Airdrops Bring Hope to Religious Minorities in Iraq

Obama authorizes aid and possible airstrikes to prevent genocide.

Members of an ethnic Yezidi family sleep in the shade in Shekhadi village, Iraq, after fleeing Sinjar.


Iraqis and the international community welcomed the U.S. airlift of emergency aid to thousands of people who fled to the mountains to escape Islamic extremists and called for greater intervention, as U.S. warplanes struck the militants for the first time.

Cargo planes dropped parachuted crates of food and water over an area in the mountains outside Sinjar, where thousands of members of the Yazidi minority where sheltering, according to witnesses in the militant-held town, who asked not to be identified for security reasons.

The airstrikes were meanwhile launched outside the Kurdish regional capital Irbil, and marked the first time U.S. forces have directly targeted the extremist Islamic State group, which controls large areas of Syria and Iraq.

In Irbil, about 3,000 Christians who fled their homes in Qaraqoush huddled inside St. Joseph’s cathedral. They said they were happy about the possibility of American airstrikes.

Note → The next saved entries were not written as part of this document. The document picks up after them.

Section guarantees.
Context {W waker : Type} `{!AtomicWaker W waker}.
Implicit Types (c : config W waker).
Lemma kden_set kph e t :
  next_act (kden (waker := waker) kph) = Some (HResultSet e t) → live kph = true.
Proof. by destruct kph. Qed.
Lemma cden_get handle ptp_io ov hid (ph : cphase waker) :
  next_act (cden handle ptp_io ov hid ph) = Some HResultGet → ph = PGet.
Proof. destruct ph, hid; simpl; try done; by destruct wait. Qed.
(** The call that hands the [OVERLAPPED] to the system. *)
Definition starting (a : option (hact waker)) : bool :=
  match a with Some (HSys (WSARecv _ _ _ | WSASend _ _ _)) => true | _ => false end.
Lemma cden_starting handle ptp_io ov hid (ph : cphase waker) :
  starting (next_act (cden handle ptp_io ov hid ph)) = true → ∃ w buf, ph = PCall w buf.
Proof. destruct ph, hid; simpl; try done; eauto; by destruct wait. Qed.
(** The system never answers that the operation completed at once. *)
Definition pends (l : label waker) : bool :=
  match l with LClient (AStart (StartDone _)) => false | _ => true end.
(** Either the handle skips the packets of operations that complete at
    once, or no operation does. *)
Definition no_stale_packet (posts : bool) (ls : list (label waker)) : Prop :=
  posts = true → forallb pends ls = true.
Lemma half_step_pends allowed handle ptp_io ov hid (l : label waker) (c : config W waker) :
  pends l = true →
  half_step true allowed handle ptp_io ov hid l c = half_step false allowed handle ptp_io ov hid l c.
Proof.
  assert (∀ A (p : prog (hact waker) hans A) a (s : cells W waker * kernel),
    pends (LClient a) = true → tstep (hstep true) a p s = tstep (hstep false) a p s) as Ht.
  { intros A p a [cs k] Ha. destruct p as [|b kont| |]; [done| |done|done].
    destruct b as [| | | | | |[]]; try done; destruct a as [|[]]; done. }
  intros Hl. destruct l as [|a| | | |i|]; try done; simpl.
  all: repeat case_match; try done; by rewrite Ht.
Qed.
Lemma half_exec_pends posts allowed handle ptp_io ov hid ls :
  no_stale_packet posts ls →
  half_exec (W := W) posts allowed handle ptp_io ov hid ls =
  half_exec false allowed handle ptp_io ov hid ls ∧
  ∀ G, along (H := half_lts (W := W) posts allowed handle ptp_io ov hid) G ls start =
       along (H := half_lts (W := W) false allowed handle ptp_io ov hid) G ls start.
Proof.
  destruct posts; [|done]. intros Hls. apply (exec_agree _ _ pends); [|by apply Hls].
  intros l c. apply half_step_pends.
Qed.
(** The guarantees without stale packets, for one half or for a whole handle. *)
Lemma half_race_safe allowed handle ptp_io ov hid ls c :
  half_exec false allowed handle ptp_io ov hid ls = Some c →
  (client_next c = Some HResultGet → ∀ i p e t,
     callbacks c !! i = Some p → next_act p ≠ Some (HResultSet e t)) ∧
  (∀ i j p q e t e' t', callbacks c !! i = Some p → callbacks c !! j = Some q →
     next_act p = Some (HResultSet e t) → next_act q = Some (HResultSet e' t') → i = j) ∧
  (starting (client_next c) = true →
     in_flight (kn c) = 0%nat ∧ packets (kn c) = [] ∧
     ∀ i p e t, callbacks c !! i = Some p → next_act p ≠ Some (HResultSet e t)).
Proof.
  intros Hex.
  destruct (sys_inv_exec false allowed handle ptp_io ov hid ls c ltac:(done) Hex)
    as (ph & ks & u & Hks & Hcl & (s & Hok & Hsh & _) & _).
  assert (∀ i p e t, lives ks = [] → callbacks c !! i = Some p →
    next_act p ≠ Some (HResultSet e t)) as Hnone.
  { intros i p e t Hl Hi Hp. rewrite Hks, list_lookup_fmap in Hi.
    destruct (ks !! i) as [kph|] eqn:Hk; simplify_eq/=.
    pose proof (lives_lookup ks i kph Hk (kden_set _ _ _ Hp)) as Hin. rewrite Hl in Hin.
    by apply not_elem_of_nil in Hin. }
  unfold client_next. split_and!.
  - destruct (who c) as [|op p]; [done|]. simpl in Hcl; subst p.
    intros ->%cden_get. simpl in Hsh. destruct (c_state (cl c)); try done.
    destruct s; try done. destruct Hok as (_ & _ & Hl). eauto.
  - intros i j p q e t e' t' Hi Hj Hp Hq. rewrite Hks, list_lookup_fmap in Hi, Hj.
    destruct (ks !! i) as [a|] eqn:Ha; simplify_eq/=.
    destruct (ks !! j) as [b|] eqn:Hb; simplify_eq/=.
    eapply (lives_unique ks i j a b); eauto using stage_ok_lives, kden_set.
  - destruct (who c) as [|op p]; [done|]. simpl in Hcl; subst p.
    intros (w & buf & ->)%cden_starting. simpl in Hsh.
    destruct (c_state (cl c)); try done. destruct s; try done.
    destruct Hok as (Hf & Hp & Hl). eauto.
Qed.
(** The cells of a half are never accessed concurrently in a
    conflicting way, whatever the client does, as long as no operation that
    completes at once posts a packet: while the client is about to read the
    result no callback is about to write it, two callbacks are never both
    about to write it, and the [OVERLAPPED] is handed to the system only
    when no earlier operation on it is in flight, posted or being published. *)
Theorem half_race_free posts allowed handle ptp_io ov hid ls c :
  no_stale_packet posts ls →
  half_exec posts allowed handle ptp_io ov hid ls = Some c →
  (client_next c = Some HResultGet → ∀ i p e t,
     callbacks c !! i = Some p → next_act p ≠ Some (HResultSet e t)) ∧
  (∀ i j p q e t e' t', callbacks c !! i = Some p → callbacks c !! j = Some q →
     next_act p = Some (HResultSet e t) → next_act q = Some (HResultSet e' t') → i = j) ∧
  (starting (client_next c) = true →
     in_flight (kn c) = 0%nat ∧ packets (kn c) = [] ∧
     ∀ i p e t, callbacks c !! i = Some p → next_act p ≠ Some (HResultSet e t)).
Proof.
  intros [-> _]%(half_exec_pends posts allowed handle ptp_io ov hid). apply half_race_safe.
Qed.
Lemma integrity_length (ph : cphase waker) st s k res u :
  integrity ph st s k res u → (length u ≤ 1)%nat.
Proof.
  intros (_ & _ & H). unfold owes in H.
  destruct ph; simpl in H; repeat case_match; explode; simplify_eq/=; try lia; done.
Qed.
Lemma half_delivers allowed handle ptp_io ov hid ls c :
  along (H := half_lts false allowed handle ptp_io ov hid) unwaited ls start = true →
  half_exec false allowed handle ptp_io ov hid ls = Some c →
  ∃ u, outcomes (kn c) = delivered (history c) ++ u ∧ (length u ≤ 1)%nat.
Proof.
  intros Hop Hex.
  destruct (sys_inv_exec true allowed handle ptp_io ov hid ls c (λ _, Hop) Hex)
    as (ph & ks & u & _ & _ & (s & _ & _ & Hint) & Hout).
  exists u. split; [by apply Hout|]. by eapply integrity_length, Hint.
Qed.
(** Exactly-once delivery: as long as no waiting cancellation has
    caught an operation and no operation that completes at once posts a
    packet, the results the polls return are, in order and without gap or
    repetition, the outcomes of the operations the half started; at most
    the last outcome has not been returned yet. *)
Theorem half_delivery posts allowed handle ptp_io ov hid ls c :
  no_stale_packet posts ls →
  along (H := half_lts posts allowed handle ptp_io ov hid) unwaited ls start = true →
  half_exec posts allowed handle ptp_io ov hid ls = Some c →
  ∃ u, outcomes (kn c) = delivered (history c) ++ u ∧ (length u ≤ 1)%nat.
Proof.
  intros [-> HG]%(half_exec_pends posts allowed handle ptp_io ov hid). rewrite HG. apply half_delivers.
Qed.
End guarantees.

"We are pleased with the airstrikes and we hope we can go back to our properties," said one of the Qaraqoush refugees, 43-year-old Luay Janan.

In contrast to Washington’s decision to invade Iraq more than a decade ago, both the airdrop and the authorization of military action against the Islamic State group were widely welcomed by Iraqi and Kurdish officials fearful of the militants’ lightning advance across the country.

"We thank Barack Obama," said Khalid Jamal Alber, from the religious affairs ministry in the semi-autonomous Kurdish government in northern Iraq.

The Iraqi Ministry of Immigration and the Displaced also welcomed the aid drops. The ministry’s spokesman, Satar Nawrouz, said the drops came "just in time."

And yet, there is some sense that the American action came late in the game.

Speaking of the slow response to what he called “a genocide against Christians," U.S. Rep. Chris Smith (R-NJ), stated yesterday, "President Obama has failed to lead.”

Smith, chairman of the global human right subcommittee in the House, said in a statement provided to Aleteia: “The evidence of genocide is overwhelming. The question is will we act before it’s too late? Will we act before every Christian in Iraq is exterminated or turned into a refugee? The President’s indifference is both numbing and enabling. We must act.”

And, in a statement today, Rep. Frank Wolf, a long-time advocate of protecting religious freedom, welcomed the US actions as "a positive first step" but said they should be followed with a "robust effort by the administration to provide assistance to the Kurdish government—including allowing them to sell their oil in order to have the resources to defend their territory and defend the Christians and other religious minorities who have sought their protection."

"It took the fall of Mosul, Qaraqosh, and Sinjar to the Islamists for the great powers to finally become concerned about the fate of minorities in Iraq," wrote Judikael Hirel in Aleteia’s French edition yesterday. 

Wolf, a Virginia Republican who is retiring from Congress this year, pointed out that President Obama still has not signed legislation, passed by Congress two weeks ago, to create a special envoy for religious minorities in the Middle East.

"I’m glad to see that President Obama feels some sense of responsibility to protect Americans as well as the Iraqis who are the victims of ISIS," said Kishore Jayabalan, director of the Rome office of the Acton Institute, in an email exchange with Aleteia. "In the rush to pull American troops out of Iraq three years ago, we knew that such problems were likely to happen and would eventually require our return, if that’s what we want to call it."